Le 22 juillet 2024, la CCLA et Mme Kimberley Taylor ont déposé devant la Cour suprême du Canada (CSC) le fait de leurs appelants dans le contest constitutionnel de la restriction de voyage imposée par le gouvernement de Terre-Neuve-et-Labrador (NL) pendant la pandémie de COVID-19. Notre position est que les restrictions de voyage interprovinciales portent atteinte aux droits de mobilité des personnes résidant au Canada. Ces droits à la mobilité sont protégés par l’article 6 de la Charte. Ils ne devraient pas être limités dans une société libre et démocratique, à moins que des limites spécifiques ne soient nécessaires, proportionnées et aussi minimales que possible.

En mai 2020, en réponse à la pandémie de COVID-19, le médecin-chef de la santé des Pays-Bas a interdit à toutes les personnes d’entrer dans la province, sauf les résidents des Pays-Bas, les travailleurs asymptomatiques et les personnes autorisées à entrer dans des circonstances exceptionnelles. Taylor, citoyenne canadienne résidant en Nouvelle-Écosse, s’est vu refuser une exemption pour entrer aux Pays-Bas afin d’assister aux funérailles de sa mère. Une semaine plus tard, après avoir soumis une demande de réexamen, elle a finalement obtenu une exemption. Aucune raison ne lui a été donnée dans aucun des cas.

CCLA et Taylor ont contesté la constitutionnalité de la restriction de voyage de la NL. En septembre 2020, le tribunal de première instance a conclu que la restriction de voyage violait l’article 6, mais que cette violation était justifiée selon une analyse fondée sur l’article 1. Nous avons porté l’affaire devant la Cour d’appel des Pays-Bas. En août 2023, la Cour d’appel a refusé de trancher le fond de l’appel, estimant que la question était sans objet puisque la restriction de voyage avait été levée et que la pandémie de COVID-19 était désormais terminée. Le 25 avril 2024, la CSC a accordé à la CCLA et à Taylor l’autorisation d’interjeter appel de cette affaire.

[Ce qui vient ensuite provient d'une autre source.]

Lemma wp_cancel_rotation s rotation w :
  inv w -> told s (executor w) -> wp inv (cancel_rotation s rotation) (succ (fun _ _ => True)) w.
Proof.
  intros Hw (Hu & Hs & Hc). unfold cancel_rotation.
  eapply (wp_seq _ _ (fun _ v => settled (executor v) /\ clean (executor v))).
  { destruct (_ !=? _) eqn:Ep; bool_to_prop.
    - eapply wp_seq; [apply wp_cancel_request; auto|]. intros next v Hv Hn.
      eapply (wp_seq _ _ (fun _ u => u = v /\ settled (executor v) /\ clean (executor v))).
      { apply wp_agent_ensure; [done|]. intros Eb. bool_to_prop. auto. }
      intros [] u Hu' [-> Hk]. eapply wp_then; [by apply wp_set_status|]. intros [] z Hz (_ & _ & _ & HK).
      apply wp_ret; [done|]. by apply (HK (fun e => settled e /\ clean e) _).
    - apply wp_ret; [done|]. split; [apply Hs; rewrite Ep; apply past_cancel_ready|auto]. }
  intros [s' rotation'] v Hv Hk. eapply (wp_then _ _ (fun active u => active = current u /\ settled (executor u) /\ clean (executor u))).
  { apply wp_current; [done|]. intros u Hu' [Hn _]. split; [done|].
    by apply (near_stable _ _ Hn (fun e => settled e /\ clean e) _). }
  intros active u Hu' [-> [Hset Hcl]]. eapply wp_seq; [by apply wp_ack_cancel|]. intros acknowledged z Hz Hn.
  eapply (wp_seq _ _ (fun _ y => y = z)); [by apply wp_agent_ensure|]. intros [] y Hy ->.
  eapply wp_seq; [apply wp_delete_rotation_claim; [done|by apply (near_stable _ _ Hn _ _)]|]. intros [] y' Hy' [_ Hg].
  eapply wp_seq; [apply wp_cancel_request; auto|]. intros s2 y2 Hy2 _.
  eapply (wp_seq _ _ (fun _ y => y = y2)); [by apply wp_agent_ensure|]. intros [] y3 Hy3 ->.
  eapply wp_then; [by apply wp_set_status|]. intros [] y4 Hy4 _. by apply wp_ret.
Qed.

(** ** The steps of the loop *)

Lemma wp_set_return {A} (a : A) s w : inv w -> wp inv (let* _ := setRuntimeCredentialStatus s in Ret (Ok a)) (succ (fun _ _ => True)) w.
Proof. intros Hw. eapply wp_then; [by apply wp_set_status|]. intros [] v Hv _. by apply wp_ret. Qed.

Lemma wp_any_mutation operation r token w :
  inv w -> (ends_rotation (mutation_request operation r token) = false \/ claim_file w = None) ->
  wp inv (executeRuntimeCredentialMutation operation r token) (succ (fun _ _ => True)) w.
Proof. intros Hw Ho. apply wp_mutation; [done| |done]. unfold in_order. tauto. Qed.

Lemma wp_stage_request r token w :
  inv w ->
  wp inv (StageRuntimeCredential r token)
    (succ (fun s v => CredentialStatus.Phase s = PhaseLocalStaged -> settled (executor v))) w.
Proof. intros Hw. apply wp_mutation; [done|by left|]. intros s v Hv _ (_ & Hs & _). by apply Hs. Qed.

Lemma wp_claim_step identity d w : inv w -> identity = current w -> wp inv (claim_step identity d) (succ (fun _ _ => True)) w.
Proof.
  intros Hw Ei. eapply wp_seq; [by apply wp_claim_and_stage|]. intros next v Hv _. by apply wp_set_return.
Qed.

Lemma wp_prepared_step identity directive w :
  inv w -> identity = current w -> wp inv (prepared_step identity directive) (succ (fun _ _ => True)) w.
Proof.
  intros Hw Ei. unfold prepared_step. destruct directive as [d|]; [|by apply wp_ret].
  destruct (_ || _); [by apply wp_stop|by apply wp_claim_step].
Qed.

Lemma wp_staged_step identity directive rotation w :
  inv w -> identity = current w -> wp inv (staged_step identity directive rotation) (succ (fun _ _ => True)) w.
Proof.
  intros Hw Ei. unfold staged_step. eapply (wp_then _ _ (fun _ => env w)).
  { apply wp_look_at; [done|done|]. by intros v Hv He a x _. }
  intros loaded v Hv [Hn _]. destruct loaded as [staged|e].
  - eapply wp_seq; [by apply wp_stage_request|]. intros next u Hu Hs.
    eapply (wp_seq _ _ (fun _ z => z = u /\ settled (executor u))).
    { apply wp_agent_ensure; [done|]. intros Eb. bool_to_prop. auto. }
    intros [] z Hz [-> Hset]. eapply wp_seq; [by apply wp_delete_rotation_claim|]. intros [] y Hy _. by apply wp_set_return.
  - destruct e; try (by apply wp_stop). destruct directive as [d|]; [|by apply wp_stop].
    destruct (_ && _); [|by apply wp_stop]. apply wp_claim_step; [done|]. rewrite Ei. symmetry. apply Hn.
Qed.

Lemma wp_prove_request url s version token w :
  inv w -> published w = Some s ->
  wp inv (ProveRuntimeTokenRotationHeartbeat url (CredentialStatus.RotationID s) (runtimeTokenHeartbeatProof s version) token)
    (succ (fun _ _ => True)) w.
Proof.
  intros Hw Ep. unfold ProveRuntimeTokenRotationHeartbeat. destruct (HeartbeatProof.validate _); [|by apply wp_stop].
  eapply (wp_seq _ _ (fun _ u => u = w)); [by apply wp_agent_ensure|]. intros [] u _ ->.
  eapply (wp_seq _ _ (fun _ _ => True)); [|intros r v Hv _;
    eapply (wp_seq _ _ (fun _ _ => True)); [by apply wp_agent_ensure|]; intros; by apply wp_ret].
  apply wp_agent_perform; [done|]. intros v Hv [Hn _] o x u E. cbn in E.
  eapply inv_post in E as (Hu & _); [split; [exact Hu|by destruct x]|done|]. intros secret _. split; [|done].
  destruct (inv_published v Hv s) as [Hph [token' Hin]]; [by rewrite (near_published _ _ Hn)|].
  exists s, version, token'. by split_and!.
Qed.

Lemma wp_prove_step version s w :
  inv w -> wp inv (prove_step version s (runtimeCredentialRotationFromStatus s)) (succ (fun _ _ => True)) w.
Proof.
  intros Hw. unfold prove_step. eapply (wp_then _ _ (fun b v => b = true -> published v = Some s)).
  { eapply (wp_then _ _ (fun seen v => seen = published v)).
    - apply wp_look_at; [done|done|]. by intros v Hv He a x [= <-].
    - intros seen v Hv ->. apply wp_ret; [done|]. destruct (published v) as [other|]; [|done]. intros Eb. bool_to_prop. congruence. }
  intros beaten v Hv Hp. destruct beaten; [|by apply wp_ret]. specialize (Hp eq_refl). cbn [negb].
  eapply (wp_then _ _ (fun _ u => published u = Some s)).
  { apply wp_look_at; [done|done|]. intros u Hu [Hn _] a x _. by rewrite (near_published _ _ Hn). }
  intros loaded u Hu Hpu. destruct loaded as [staged|e]; [|by apply wp_stop].
  eapply wp_seq; [by apply wp_prove_request|]. intros proved z Hz _.
  eapply (wp_seq _ _ (fun _ _ => True)); [by apply wp_agent_ensure|]. intros [] y Hy _.
  eapply wp_seq; [apply wp_any_mutation; [done|by left]|]. intros next y' Hy' _.
  eapply (wp_seq _ _ (fun _ _ => True)); [by apply wp_agent_ensure|]. intros [] y2 Hy2 _. by apply wp_set_return.
Qed.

Dans notre factum, nous soutenons que même si la restriction de voyage a été levée, le fond de l’appel devrait tout de même être tranché par la Cour suprême en raison de l’importance énorme des questions constitutionnelles soulevées et du manque de jurisprudence qui les traite. La question de savoir si l’article 6(2) de la Charte protège effectivement le droit des résidents canadiens de voyager librement à travers les frontières provinciales, et quelles limitations peuvent raisonnablement être imposées à ce droit en vertu de l’article 1, sont des questions qui nécessitent grandement une clarification. L’implication de la SCC est d’autant plus importante à la lumière de la quasi-inévitabilité d’une future urgence – qu’il s’agisse de santé publique, de changements climatiques ou même de guerre – et de la nécessité pour les gouvernements de tous les niveaux de planifier cette éventualité conformément à la Charte.

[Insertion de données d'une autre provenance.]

Definition validateTarget (r : runtime) (t : PortTarget.t) : bool :=
  target_valid t && (PortTarget.ServiceID t ==? rt_serviceID r) && (PortTarget.ServiceType t ==? rt_serviceType r) &&
  (PortTarget.DeploymentMode t ==? ModeSystemd) && (PortTarget.Unit t ==? Some (Adapter.Unit (rt_adapter r))) &&
  (PortTarget.Host t ==? rt_listenHost r).

Definition Restart (r : runtime) (t : PortTarget.t) : io unit :=
  let? _ := require (validateTarget r t) in
  let? _ := call (Systemctl (Adapter.Unit (rt_adapter r))) in
  call (WaitListener (PortTarget.Host t) (PortTarget.Port t)).

Definition Verify (r : runtime) (policy : P) (t : PortTarget.t) : io string :=
  let? _ := require (validateTarget r t && (HostID policy ==? rt_hostID r) && is_ok (Policy_Validate policy)) in
  call (VerifyStable t).

(** ** Results *)

Definition port_response : Type := result string (PortResult.t * string * string).

Definition failure (code : string) : prog op port_response := Ret (Err code).

(** [attempt x := p or c in q] answers with the code [c] when [p] fails. *)
Definition or_fail {A} (p : io A) (code : string) (f : A -> prog op port_response) : prog op port_response :=
  bind p (fun r => match r with Ok a => f a | Err _ => failure code end).

Notation "'attempt' x ':=' p 'or' c 'in' q" := (or_fail p c (fun x => q))
  (at level 10, x pattern, p at level 100, c at level 100, q at level 200).

Definition localExecutorPortResponse (p : PortPlan.t) (r : PortResult.t) : port_response :=
  if re_match mutationSessionPattern (PortPlan.SessionID p) && re_match mutationPlanHashPattern (PortPlan.PortPlanSHA256 p) &&
     is_ok (PortResult.Validate r)
  then Ok (r, PortPlan.SessionID p, PortPlan.PortPlanSHA256 p) else Err "internal_error".

Definition systemdPortAppliedStateForResult (p : PortPlan.t) (r : PortResult.t) : Applied.t :=
  Applied.mk systemdPortPlanSchemaVersion (PortPlan.TargetID p) (PortPlan.ServiceType p) (PortResult.AppliedPort r)
    (PortResult.EndpointRevision r) (PortResult.ConfigRevision r) (PortResult.ConfigSHA256 r)
    (PortPlan.ExpectedSourcePolicyRevision p) (PortPlan.ExpectedUpdaterPolicyRevision p)
    (PortPlan.ExpectedExecutorPolicyRevision p) (PortPlan.ExpectedExecutorPolicySHA256 p) (PortPlan.OwnershipEpoch p).

Definition applied_result (p : PortPlan.t) : PortResult.t :=
  PortResult.mk false "" "succeeded" ResultApplied true (PortPlan.OldPort p) (PortPlan.NewPort p) (PortPlan.NewPort p)
    (PortPlan.TargetEndpointRevision p) (PortPlan.TargetConfigRevision p) (PortPlan.TargetConfigSHA256 p)
    "requested systemd port is running and verified" None.

Definition rolled_back_result (p : PortPlan.t) : PortResult.t :=
  PortResult.mk false "" "rolled_back" ResultRolledBack true (PortPlan.OldPort p) (PortPlan.NewPort p) (PortPlan.OldPort p)
    (i64_succ (PortPlan.TargetEndpointRevision p)) (PortPlan.ExpectedConfigRevision p) (PortPlan.ExpectedConfigSHA256 p)
    "previous systemd port was restored and verified" None.

Definition unchanged_result (p : PortPlan.t) : PortResult.t :=
  PortResult.mk false "" "succeeded" ResultUnchanged true (PortPlan.OldPort p) (PortPlan.NewPort p) (PortPlan.OldPort p)
    (i64_succ (PortPlan.TargetEndpointRevision p)) (PortPlan.ExpectedConfigRevision p) (PortPlan.ExpectedConfigSHA256 p)
    "systemd port mutation had not changed the verified previous state" None.

Definition rollback_failed_result (p : PortPlan.t) : PortResult.t :=
  PortResult.mk false "" "failed" ResultRollbackFailed false (PortPlan.OldPort p) (PortPlan.NewPort p) 0
    (PortPlan.TargetEndpointRevision p) 0 "" "local rollback could not determine a verified effective port" None.

Definition result_of (kind : string) (p : PortPlan.t) : option PortResult.t :=
  if kind ==? ResultApplied then Some (applied_result p)
  else if kind ==? ResultRolledBack then Some (rolled_back_result p)
  else if kind ==? ResultUnchanged then Some (unchanged_result p)
  else None.

(** The ledger entry with the plan, the state and the result of the step. *)
Definition advance (l : PortLedger.t) (p : PortPlan.t) (state : string) (r : option PortResult.t) : PortLedger.t :=
  l <| PortLedger.Plan := p |> <| PortLedger.State := state |> <| PortLedger.Result := r |>.

Definition commitSystemdPortResult (p : PortPlan.t) (l : PortLedger.t) (kind : string) : prog op port_response :=
  match result_of kind p with
  | None => failure "internal_error"
  | Some r =>
      attempt _ := Save (advance l p LedgerCommitting (Some r)) or "state_unavailable" in
      attempt _ := SaveApplied (systemdPortAppliedStateForResult p r) or "state_unavailable" in
      attempt _ := Save (advance l p LedgerTerminal (Some r)) or "state_unavailable" in
      Ret (localExecutorPortResponse p r)
  end.

Definition systemdPortTargetAfter (t : PortTarget.t) (p : PortPlan.t) : PortTarget.t :=
  t <| PortTarget.Port := PortPlan.NewPort p |> <| PortTarget.EndpointRevision := PortPlan.TargetEndpointRevision p |>
    <| PortTarget.ConfigRevision := PortPlan.TargetConfigRevision p |>
    <| PortTarget.ConfigSHA256 := PortPlan.TargetConfigSHA256 p |>.

(** ** Recovery *)

Definition rollbackSystemdPortRequest (rt : runtime) (policy : P) (p : PortPlan.t) (oldTarget : PortTarget.t)
    (a : Adapter.t) (l : PortLedger.t) : prog op port_response :=
  let* undone :=
    let? _ := Restore rt a (PortLedger.checkpoint l) (PortLedger.TargetBytes l) in
    let? _ := Restart rt oldTarget in
    Verify rt policy oldTarget in
  match undone with
  | Ok _ => commitSystemdPortResult p l ResultRolledBack
  | Err _ =>
      attempt _ := Save (advance l p LedgerTerminal (Some (rollback_failed_result p))) or "state_unavailable" in
      Ret (localExecutorPortResponse p (rollback_failed_result p))
  end.

(** The grant is consumed between two saves of the ledger; when the Panel refuses it or
    does not answer, the entry becomes ambiguous. *)
Definition consume_gate (rt : runtime) (p : PortPlan.t) (operation grant : string) (l : PortLedger.t)
    (k : PortLedger.t -> prog op port_response) : prog op port_response :=
  attempt _ := Save (l <| PortLedger.State := LedgerGrantConsuming |>) or "state_unavailable" in
  let* consumed := ConsumeGrant rt p operation (PortLedger.CurrentVersion l) grant in
  match consumed with
  | Err _ =>
      let* _ := Save (l <| PortLedger.State := LedgerAmbiguous |>) in
      failure "reconcile_required"
  | Ok _ =>
      attempt _ := Save (l <| PortLedger.State := LedgerGrantConsumed |>) or "reconcile_required" in
      k (l <| PortLedger.State := LedgerGrantConsumed |>)
  end.

Definition reconcileUnstartedSystemdPortRequest (rt : runtime) (policy : P) (request : PortRequest.t) (p : PortPlan.t)
    (target : PortTarget.t) (a : Adapter.t) : prog op port_response :=
  attempt c := TakeCheckpoint rt a or "mutation_precondition_failed" in
  let expectedOld := systemdPortSidecarBytes (Adapter.ServiceType a) (PortTarget.Host target)
                       (PortPlan.OldPort p) (PortPlan.ExpectedConfigRevision p) in
  if is_err (Checkpoint.validate c) || negb (Checkpoint.Existed c) || (Checkpoint.Mode c !=? 384)%Z ||
     (Checkpoint.SHA256 c !=? PortPlan.ExpectedConfigSHA256 p) || (Checkpoint.Bytes c !=? expectedOld)
  then failure "mutation_precondition_failed"
  else
    attempt currentVersion := Verify rt policy target or "mutation_precondition_failed" in
    if negb (re_match versionPattern currentVersion) then failure "mutation_precondition_failed"
    else
      let targetBytes := systemdPortSidecarBytes (Adapter.ServiceType a) (PortTarget.Host target)
                           (PortPlan.NewPort p) (PortPlan.TargetConfigRevision p) in
      if systemdPortSidecarSHA256 targetBytes !=? PortPlan.TargetConfigSHA256 p then failure "config_mismatch"
      else
        let working := PortLedger.mk systemdPortPlanSchemaVersion p LedgerStaged c targetBytes currentVersion None in
        attempt _ := Stage working or "state_unavailable" in
        consume_gate rt p (PortRequest.Operation request) (PortRequest.MutationGrant request) working (fun working =>
          commitSystemdPortResult p working ResultUnchanged).

Definition reconcileSystemdPortRequest (rt : runtime) (policy : P) (request : PortRequest.t) (p : PortPlan.t)
    (target : PortTarget.t) (a : Adapter.t) (l : PortLedger.t) : prog op port_response :=
  let working := l <| PortLedger.Plan := p |> <| PortLedger.Result := None |> in
  consume_gate rt p (PortRequest.Operation request) (PortRequest.MutationGrant request) working (fun working =>
    let* current := TakeCheckpoint rt a in
    let* isNew := match current with
                  | Ok c => if Checkpoint.SHA256 c ==? PortPlan.TargetConfigSHA256 p then
                              let* v := Verify rt policy (systemdPortTargetAfter target p) in Ret (is_ok v)
                            else Ret false
                  | Err _ => Ret false
                  end in
    if (isNew : bool) then commitSystemdPortResult p working ResultApplied
    else
      let* isOld := match current with
                    | Ok c => if Checkpoint.same c (PortLedger.checkpoint working) then
                                let* v := Verify rt policy target in Ret (is_ok v)
                              else Ret false
                    | Err _ => Ret false
                    end in
      if (isOld : bool) then commitSystemdPortResult p working ResultUnchanged
      else rollbackSystemdPortRequest rt policy p target a working).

La CCLA est reconnaissante pour l’excellent travail pro bono de Paul Pape et Mitchell McGowan de Pape Chaudry LLP dans ce dossier.

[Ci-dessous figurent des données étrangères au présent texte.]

Lemma wp_continue w rt (policy : P) request p t a ledger :
  fitting rt (PortRequest.Operation request) p -> sound w ->
  match ledger with
  | Some l => on_disk w l /\ PortLedger.State l ∈ PortLedger.unfinished /\ PortLedger.Result l = None /\
              PortPlan.sameIntent (PortLedger.Plan l) p = true
  | None => jobs w !! jobKey (PortPlan.TargetID p) (PortPlan.JobID p) = None
  end ->
  adapter_of (PortPlan.ServiceType p) = Some a -> rt_adapter rt = a ->
  wp sound (continue_job rt policy request p t a ledger) (final p a) w.
Proof.
  intros Hft Hi Hl Ha Ert. unfold continue_job. apply wp_port_or_fail, wp_resolve; [done|done|]. intros target.
  destruct (negb _) eqn:Em; [by apply wp_ret|]. bool_to_prop.
  destruct (_ ==? _).
  - destruct ledger as [l|]; [|by apply wp_reconcile_unstarted]. destruct Hl as (Hd & Hs & _ & Hp). by apply wp_port_reconcile.
  - destruct (negb _); [by apply wp_ret|]. destruct ledger as [l|]; [|by apply wp_stage_new].
    destruct Hl as (Hd & _ & Hr & Hp). by apply wp_start_change.
Qed.

Lemma binding_ok (policy : P) request p t a :
  validateSystemdPortPolicyBinding PlanIsNoOp policy request p = Ok (t, a) ->
  PortRequest.ServiceID request = PortPlan.TargetID p /\ policy_target policy (PortPlan.TargetID p) = Some t /\
  adapter_of (PortPlan.ServiceType p) = Some a /\
  exists svc, PortTarget.Unit t = Some svc /\ systemdPortAdapterFor (PortTarget.ServiceType t) svc = Ok a.
Proof.
  unfold validateSystemdPortPolicyBinding. intros E. destruct (_ || _) eqn:E1; [done|]. destruct (_ || _) in E; [done|].
  destruct (negb _) in E; [done|]. destruct (policy_target _ _) as [t'|]; [|done].
  destruct (PortTarget.Unit t') as [svc|] eqn:Eu; [|done]. destruct (_ || _) eqn:E2 in E; [done|].
  destruct (systemdPortAdapterFor _ _) as [a'|] eqn:Ea; [|done]. cbn in E. destruct (_ !=? _) in E; [done|]. injection E as <- <-.
  bool_to_prop. split_and!; [done|done| |by exists svc].
  assert (Est : PortTarget.ServiceType t' = PortPlan.ServiceType p) by done.
  unfold systemdPortAdapterFor in Ea. rewrite Est in Ea. destruct (adapter_of _) as [a''|]; [|done].
  destruct (_ !=? _) in Ea; [done|]. congruence.
Qed.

Le fait des appelants de la CCLA et de Taylor peut être lu ici.

À propos de l’Association canadienne des libertés civiles

La CCLA est une organisation indépendante à but non lucratif avec des partisans de partout au pays. Fondée en 1964, la CCLA est une organisation nationale de défense des droits humains engagée à défendre les droits, la dignité, la sécurité et les libertés de toutes les personnes au Canada.